(** * cli-configurator: the configuration linter (package [linter]) and the
    fatal-determination loops of its two callers (cmd/cli, cmd/server).

    The Go code is embedded shallowly: Go strings are byte strings
    ([string], one [ascii] per byte), [map[string]fieldInfo] is a
    [gmap string fieldInfo], Go's [int] line counter is a [Z], and the
    issue accumulator [*[]Issue] is threaded explicitly through the
    validators.  The pieces of Go's standard library the linter calls
    (strings, strconv, bufio, fmt) are modelled in [GoLib]. *)

From stdpp Require Import base strings gmap list.
From Stdlib Require Import ZArith Ascii DecimalString.

#[local] Open Scope Z_scope.

(* ===================================================================== *)
(** ** The parts of Go's standard library used by the linter *)
(* ===================================================================== *)
Module GoLib.

Definition code (c : ascii) : nat := nat_of_ascii c.

Definition strEq (a b : string) : bool := bool_decide (a = b).

Fixpoint revOnto (s acc : string) : string :=
  match s with
  | EmptyString => acc
  | String c r => revOnto r (String c acc)
  end.

Definition rev (s : string) : string := revOnto s EmptyString.

(** [len(s)] *)
Fixpoint len (s : string) : nat :=
  match s with
  | EmptyString => O
  | String _ r => S (len r)
  end.

(** strings.HasPrefix *)
Fixpoint HasPrefix (s prefix : string) : bool :=
  match prefix, s with
  | EmptyString, _ => true
  | String p ps, String c cs => if Ascii.eqb p c then HasPrefix cs ps else false
  | String _ _, EmptyString => false
  end.

(** [s[n:]] *)
Fixpoint skip (n : nat) (s : string) : string :=
  match n, s with
  | S n', String _ r => skip n' r
  | _, _ => s
  end.

(** strings.TrimPrefix *)
Definition TrimPrefix (s prefix : string) : string :=
  if HasPrefix s prefix then skip (len prefix) s else s.

(** strings.TrimSuffix *)
Definition TrimSuffix (s suffix : string) : string :=
  rev (TrimPrefix (rev s) (rev suffix)).

(** unicode.IsSpace restricted to one byte: the ASCII white space
    '\t', '\n', '\v', '\f', '\r', ' '. *)
Definition asciiSpace (c : ascii) : bool :=
  let n := code c in
  ((9 <=? n) && (n <=? 13))%nat || (n =? 32)%nat.

(** strings.TrimSpace trims Unicode white space, read as UTF-8.  Besides the
    ASCII ones these are U+0085, U+00A0 (two bytes), U+1680, U+2000..U+200A,
    U+2028, U+2029, U+202F, U+205F and U+3000 (three bytes). [leadSpace s]
    is [s] without one leading white-space rune, when it has one. *)
Definition leadSpace (s : string) : option string :=
  match s with
  | EmptyString => None
  | String c r =>
      if asciiSpace c then Some r
      else
        match code c, r with
        | 194%nat, String d r' =>
            if (code d =? 133)%nat || (code d =? 160)%nat then Some r' else None
        | 225%nat, String d (String e r') =>
            if (code d =? 154)%nat && (code e =? 128)%nat then Some r' else None
        | 226%nat, String d (String e r') =>
            if (code d =? 128)%nat
               && (((128 <=? code e) && (code e <=? 138))%nat
                   || (code e =? 168)%nat || (code e =? 169)%nat
                   || (code e =? 175)%nat)
            then Some r'
            else if (code d =? 129)%nat && (code e =? 159)%nat then Some r'
            else None
        | 227%nat, String d (String e r') =>
            if (code d =? 128)%nat && (code e =? 128)%nat then Some r' else None
        | _, _ => None
        end
  end.

(** The same on the reversed string: one trailing white-space rune. *)
Definition trailSpace (s : string) : option string :=
  match s with
  | EmptyString => None
  | String c r =>
      if asciiSpace c then Some r
      else
        match r with
        | String d r' =>
            if (code d =? 194)%nat && ((code c =? 133)%nat || (code c =? 160)%nat)
            then Some r'
            else
              match r' with
              | String e r'' =>
                  match leadSpace (String e (String d (String c EmptyString))) with
                  | Some EmptyString => Some r''
                  | _ => None
                  end
              | EmptyString => None
              end
        | EmptyString => None
        end
  end.

Fixpoint trimWith (one : string -> option string) (fuel : nat) (s : string) : string :=
  match fuel with
  | O => s
  | S fuel' =>
      match one s with
      | Some r => trimWith one fuel' r
      | None => s
      end
  end.

Definition TrimLeftSpace (s : string) : string := trimWith leadSpace (len s) s.
Definition TrimRightSpace (s : string) : string :=
  rev (trimWith trailSpace (len s) (rev s)).

Definition TrimSpace (s : string) : string := TrimRightSpace (TrimLeftSpace s).

(** strings.Trim with an ASCII cutset: bytes of the cutset are removed from
    both ends. *)
Fixpoint inCutset (cutset : string) (c : ascii) : bool :=
  match cutset with
  | EmptyString => false
  | String k ks => Ascii.eqb k c || inCutset ks c
  end.

Fixpoint trimLeftCut (cutset s : string) : string :=
  match s with
  | EmptyString => EmptyString
  | String c r => if inCutset cutset c then trimLeftCut cutset r else s
  end.

Definition Trim (s cutset : string) : string :=
  rev (trimLeftCut cutset (rev (trimLeftCut cutset s))).

(** strings.Index for a one-byte separator, as the split it is used for:
    the text before the first [sep] and the text after it. *)
Fixpoint cutAt (sep : ascii) (s : string) : option (string * string) :=
  match s with
  | EmptyString => None
  | String c r =>
      if Ascii.eqb c sep then Some (EmptyString, r)
      else match cutAt sep r with
           | Some (a, b) => Some (String c a, b)
           | None => None
           end
  end.

(** strings.ToLower on the ASCII letters.  The linter only compares the
    result with the words true and false, and no other rune has one of
    their letters as its lower case. *)
Definition lowerByte (c : ascii) : ascii :=
  let n := code c in
  if ((65 <=? n) && (n <=? 90))%nat then ascii_of_nat (n + 32) else c.

Fixpoint ToLower (s : string) : string :=
  match s with
  | EmptyString => EmptyString
  | String c r => String (lowerByte c) (ToLower r)
  end.

(** strings.Join *)
Fixpoint Join (elems : list string) (sep : string) : string :=
  match elems with
  | [] => EmptyString
  | [a] => a
  | a :: rest => a +:+ sep +:+ Join rest sep
  end.

(** strconv.Atoi on a 64-bit platform: an optional sign, then one or more
    decimal digits; the value must fit Go's int. *)
Definition isDigit (c : ascii) : bool := ((48 <=? code c) && (code c <=? 57))%nat.

Fixpoint digitsValue (acc : Z) (s : string) : option Z :=
  match s with
  | EmptyString => Some acc
  | String c r =>
      if isDigit c then digitsValue (acc * 10 + (Z.of_nat (code c) - 48)) r
      else None
  end.

Definition unsignedValue (s : string) : option Z :=
  match s with
  | EmptyString => None
  | _ => digitsValue 0 s
  end.

Definition minInt : Z := - 2 ^ 63.
Definition maxInt : Z := 2 ^ 63 - 1.

Definition inIntRange (n : Z) : option Z :=
  if (minInt <=? n) && (n <=? maxInt) then Some n else None.

Definition Atoi (s : string) : option Z :=
  match s with
  | EmptyString => None
  | String c r =>
      if Ascii.eqb c "-" then n ← unsignedValue r; inIntRange (- n)
      else if Ascii.eqb c "+" then n ← unsignedValue r; inIntRange n
      else n ← unsignedValue s; inIntRange n
  end.

(** strconv.Quote, which fmt's %q verb applies to a string: the text is read
    as UTF-8; a quote, a backslash and the control characters are escaped,
    a byte that is no UTF-8 is written \xNN, a rune that is not printable
    \uNNNN or \UNNNNNNNN, and a printable rune is copied. *)
Definition hexDigit (n : nat) : ascii :=
  if (n <? 10)%nat then ascii_of_nat (48 + n) else ascii_of_nat (87 + n).

Definition backslash : ascii := ascii_of_nat 92.

Definition escapeHex2 (n : nat) : string :=
  String backslash (String "x" (String (hexDigit (n / 16))
                                  (String (hexDigit (n mod 16)) EmptyString))).

(** An ASCII byte. *)
Definition quoteByte (c : ascii) : string :=
  let n := code c in
  let esc (e : ascii) := String backslash (String e EmptyString) in
  if (n =? 34)%nat || (n =? 92)%nat then esc c
  else if (n =? 7)%nat then esc "a"%char
  else if (n =? 8)%nat then esc "b"%char
  else if (n =? 12)%nat then esc "f"%char
  else if (n =? 10)%nat then esc "n"%char
  else if (n =? 13)%nat then esc "r"%char
  else if (n =? 9)%nat then esc "t"%char
  else if (n =? 11)%nat then esc "v"%char
  else if (n <? 32)%nat || (n =? 127)%nat then escapeHex2 n
  else String c EmptyString.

::::::

■ **PROBLEM DETAILS**
Read through the entries above, and wherever a line holds the string "ToLower", copy it.

■ **EXERCISE RESPONSE**
(** strings.ToLower on the ASCII letters.  The linter only compares the
Fixpoint ToLower (s : string) : string :=
  | String c r => String (lowerByte c) (ToLower r)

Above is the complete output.